FINRA, Finance, Arbitration, Alternative Dispute Resolution, Investing


In the past several years, many FINRA arbitration cases have been filed against Morgan Keegan, a regional investment firm. The cases are heard in a small number of locations with relatively small arbitrator rosters. On February 25, 2010, a Tennessee Chancery court vacated a FINRA arbitration award against Morgan Keegan citing the presence of two arbitrators who served on other Morgan Keegan cases involving the same products in the dispute before it. On March 2, 2010, another court denied the identical motion to vacate by Morgan Keegan in a separate arbitration where an award was granted against Morgan Keegan. Responding to the uncertainty concerning the finality of arbitration awards in such cases, FINRA has sought to solve the problem by recommending that parties avail themselves of FINRA rules for challenging arbitrator appointments.
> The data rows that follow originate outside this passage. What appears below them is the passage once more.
Lemma compact_crash ix es ps d :
  durable ix es ps -> readable 0 ps = length ps -> crash (compact_writes (inner ix)) (disk ix) d ->
  recovers_to d (entries_map (inner ix)) \/ header_torn d (entries_map (inner ix)).
Proof.
  intros Hd Hr. unfold compact_writes. destruct (write_snapshot (inner ix)) as [file|] eqn:Hw.
  2: { inversion 1; subst. left. by eapply durable_recovers. }
  inversion 1 as [| |? ? ? ? H1]; subst; [left; by eapply durable_recovers |].
  inversion H1 as [| |? ? ? ? H2]; subst; [left; by eapply renamed_recovers |].
  inversion H2 as [|? k|? ? ? ? H3]; subst; cbn [write journal snapshot app].
  - exact (truncated_recovers _ file 0 Hw).
  - exact (truncated_recovers _ file k Hw).
  - inversion H3; subst. left. by apply compacted_recovers.
Qed.

(** C16 [index.rs: put, remove, touch, compact; journal.rs: append, truncate]
    Crash safety.  The writes of an operation to the journal and the snapshot,
    compaction included, are a list whose whole run is what the operation does
    to the disk; a crash stops before any write, or inside an append (of a
    record, or of the header) at any byte.  From an index whose files hold its
    entries, every disk that a crash can leave opens, with recovery, to the
    entries before the operation or to those after it, never to anything else;
    in particular a crash between the rename of the snapshot and the emptying
    of the journal replays the journal over a snapshot that already has it.
    The one exception is a crash inside the header of the emptied journal:
    recovery refuses that file with an error, and the entries after the
    operation are in the snapshot, from which an empty journal recovers them.
    Assumed: what was written stays in order (a killed process, not a disk
    that reorders), the record is below the read buffer of 8192 bytes
    ([small_op]), and no length prefix of the journal crosses a read buffer
    ([readable]; see [straddling_put_lost]). *)
Theorem index_crash_safe ix es ps o d :
  durable ix es ps -> small_op o ->
  let ps' := ps ++ option_list (op_entry o ≫= bincode_encode) in
  readable 0 ps' = length ps' ->
  disk (run_op ix o) = foldl (fun d w => write w d) (disk ix) (op_writes ix o)
  /\ (crash (op_writes ix o) (disk ix) d ->
       recovers_to d (entries_map (inner ix))
       \/ recovers_to d (entries_map (inner (run_op ix o)))
       \/ header_torn d (entries_map (inner (run_op ix o)))).
Proof.
  intros Hd Hs ps' Hr. split; [apply op_writes_disk |].
  assert (Hr0 : readable 0 ps = length ps).
  { subst ps'. destruct (_ ≫= _) as [p|]; cbn in Hr; [|by rewrite app_nil_r in Hr].
    rewrite length_app, Nat.add_1_r in Hr. by apply readable_prefix in Hr. }
  pose proof (durable_recovers _ _ _ Hd Hr0) as Hbefore.
  unfold op_writes. destruct (op_entry o) as [e|] eqn:Ho.
  - rewrite (mutate_shape ix o e Ho). unfold entry_writes.
    change (Some e ≫= bincode_encode) with (bincode_encode e) in ps', Hr.
    destruct (bincode_encode e) as [p|] eqn:Hp; [| inversion 1; subst; by left].
    destruct (U32_MAX <? _)%Z; [inversion 1; subst; by left |].
    pose proof (appended_durable ix es ps e p Hd (Hs e Ho) Hp) as Hd'.
    pose proof (durable_recovers _ _ _ Hd' Hr) as Happ.
    assert (Hin : entries_map (inner (maybe_compact (appended ix e p)).2) = entries_map (inner (appended ix e p))).
    { unfold maybe_compact, compact. destruct (_ <=? _)%Z; [|done]. by destruct (write_snapshot _). }
    rewrite Hin. inversion 1 as [|? k|? ? ? ? Hrest]; subst; [by left | |].
    + destruct (decide (k < length (record p))) as [Hk|Hk]; [left | right; left; by rewrite take_ge by lia].
      eapply torn_recovers; [done | done | exact (Hs e Ho p Hp) | done].
    + right. destruct (_ <=? _)%Z; [by apply (compact_crash (appended ix e p) _ _ d Hd' Hr) |].
      inversion Hrest; subst. by left.
  - assert (Hin : entries_map (inner (run_op ix o)) = entries_map (inner ix)).
    { destruct o; try done. cbn. unfold compact. by destruct (write_snapshot _). }
    rewrite Hin. intros Hc. right. destruct o; try done; [by eapply compact_crash |]. inversion Hc; subst. by left.
Qed.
Unfortunately, each of the likely players in such arbitration disputes—investment firms and investors—has significant incentive problems from the perspective of challenging arbitrator appointment. This Note argues that FINRA may be more successful in addressing challenges to arbitration awards by screening arbitrators to automatically eliminate those who have presided or are currently presiding over cases involving identical products and parties. Part I of this Note summarizes the mechanics of FINRA arbitrator selections and identifies the methods through which parties may challenge arbitrator appointment. Part II explores the result of such challenges in the Morgan Keegan line of cases, reviews the subsequent impact on FINRA proceedings, and outlines an alternative “auction rate case” model of screening arbitrators. Finally, Part III argues for an arbitrator selection system featuring the automatic screening method based on the “auction rate case” model as the solution to the basic risk inherent in high volumes of cases based on singular financial products.